Lemma wp_delete_inner w0 r now clock trace name path o :
  wpw (delete_inner r now clock trace name path o)
    (write_post (delete_edit path) w0 (key r name)) w0.
Proof.
  apply wp_guarded. intros sp w Hg Hsp.
  apply wp_retry; [done|]. intros i w' Hg' Hn. apply wp_write_attempt; [| |done..].
  - intros root. apply tree_delete_grows; [apply _|apply put_object_only].
  - intros s root r' s' Ha Hrun m Hm. exists sp. split; [done|].
    destruct (tree_delete_ok (S := MemoryStorage) s s' root sp r') as [_ Hdel]; [done..|]. by apply Hdel.
Qed.

Lemma wp_branch r name from w :
  wpw (branch r name from) (ok_post (λ _ _, ¬ K (key r name))) w.
Proof.
  apply (wp_seq _ _ (λ _ _, True)); [apply wp_refuse|]. intros _ w1 _ _.
  eapply wp_seq.
  { apply (wp_storage_read _ (λ o w', o = None → ¬ K (key r name))).
    intros w2 o Hok _ Ho%get_ref_ok -> Hk. destruct (so_kept _ Hok _ Hk) as [j Hj]. unfold key in Hj. congruence. }
  intros [x|] w2 _ Hn; [by apply wp_throw|]. specialize (Hn eq_refl).
  eapply wp_seq; [apply wp_resolve_ref|]. intros i w3 _ [Hi _].
  apply (wp_seq _ _ (λ _ _, True)); [|intros [] w4 _ _; [by apply wp_pure|by apply wp_throw]].
  apply wp_storage. intros w4 s' res Hok Hg Hrun. split_and!; [| |done];
    (apply create_ref_cases in Hrun as [->| ->];
      [done || apply evolves_refl
      |apply (set_refs_ok (w_store w4) (key r name) i Hok);
        [by eapply stored_stable|done]]).
Qed.
End invariant.

(** Consistency is decided by looking. *)
Definition consistentb `{CH : ContentHash, CS : CommitSerial} (s : MemoryStorage) : bool :=
  bool_decide (map_Forall (λ i o, oid_of o = i ∧ finite o) (objects s)) &&
  bool_decide (map_Forall (λ i c, commit_id c = i ∧ compute_id c = i) (commits s)) &&
  bool_decide (map_Forall (λ _ i, is_Some (commits s !! i)) (refs s)).

Lemma consistentb_spec `{CH : ContentHash, CS : CommitSerial} s : consistentb s → consistent s.
Proof. unfold consistentb. rw !andb_True !bool_decide_spec. intros [[Ho Hc] Hr]. by split. Qed.

(** ** A repository for examples *)

Module Samples.
Import Plain.

(** A serialisation that keeps what the hypotheses need. *)
#[export] Instance plain_commit : CommitSerial := λ c,
  frames [oid_bytes (hi_state_root c); frames (oid_bytes <$> hi_parents c);
          signed (hi_timestamp c); hi_agent_id c].

#[export] Instance plain_commit_free : CommitCollisionFree.
Proof.
  intros c1 c2 H. assert (commit_canonical (hash_input c1) = commit_canonical (hash_input c2)) as Hs
    by (by injection H).
  apply frames_inj in Hs. injection Hs as Hr Hp _ _.
  destruct c1 as [? [r1] ps1], c2 as [? [r2] ps2]; simpl in *. split; [by f_equal|].
  apply frames_inj in Hp. clear H. revert ps2 Hp. induction ps1 as [|[a] ps1 IH]; intros [|[b] ps2]; simpl; try done.
  intros [= -> Hp]. f_equal. by apply IH.
Qed.

Definition first_commit : Commit :=
  build (builder_new (oid_of tree_root) "system" (simple_authority "system" 0%Z)
           (new_intent "i0" Checkpoint "start")) 0%Z.

Definition start : World := {|
  w_store := set_refs (put_commit tree_store first_commit)
               {[ ("default", "main") := commit_id first_commit ]};
  w_specs := ∅ |}.

Lemma start_consistent : consistent (w_store start).
Proof.
  split; [apply tree_store_addressed|..]; simpl.
  - intros i c. rw insert_empty lookup_singleton_Some. by intros [<- <-].
  - intros k i. rw lookup_singleton_Some. intros [<- <-]. rw insert_empty lookup_singleton_eq. by eexists.
Qed.

Definition plain_repo : Repository := {|
  instance := "a"; repo_namespace := default_ns; active_session := None;
  active_session_namespace := None; epoch_seal_strict := true; branch_refs_only := false |}.

Definition options (agent : string) : CommitOptions := {|
  opt_agent_id := agent; opt_authority := simple_authority agent 0%Z;
  opt_intent := new_intent "i1" Refine "change"; opt_reasoning := None; opt_confidence := None;
  opt_tool_calls := [] |}.
End Samples.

● **Task details**
Look above for the line with "- intros root."; retype exactly that line, every line after it up to the line with "eapply wp_seq; [apply", and that line too, nothing else.

● **Result**
  - intros root. apply tree_delete_grows; [apply _|apply put_object_only].
  - intros s root r' s' Ha Hrun m Hm. exists sp. split; [done|].
    destruct (tree_delete_ok (S := MemoryStorage) s s' root sp r') as [_ Hdel]; [done..|]. by apply Hdel.
Qed.

Lemma wp_branch r name from w :
  wpw (branch r name from) (ok_post (λ _ _, ¬ K (key r name))) w.
Proof.
  apply (wp_seq _ _ (λ _ _, True)); [apply wp_refuse|]. intros _ w1 _ _.
  eapply wp_seq.
  { apply (wp_storage_read _ (λ o w', o = None → ¬ K (key r name))).
    intros w2 o Hok _ Ho%get_ref_ok -> Hk. destruct (so_kept _ Hok _ Hk) as [j Hj]. unfold key in Hj. congruence. }
  intros [x|] w2 _ Hn; [by apply wp_throw|]. specialize (Hn eq_refl).
  eapply wp_seq; [apply wp_resolve_ref|]. intros i w3 _ [Hi _].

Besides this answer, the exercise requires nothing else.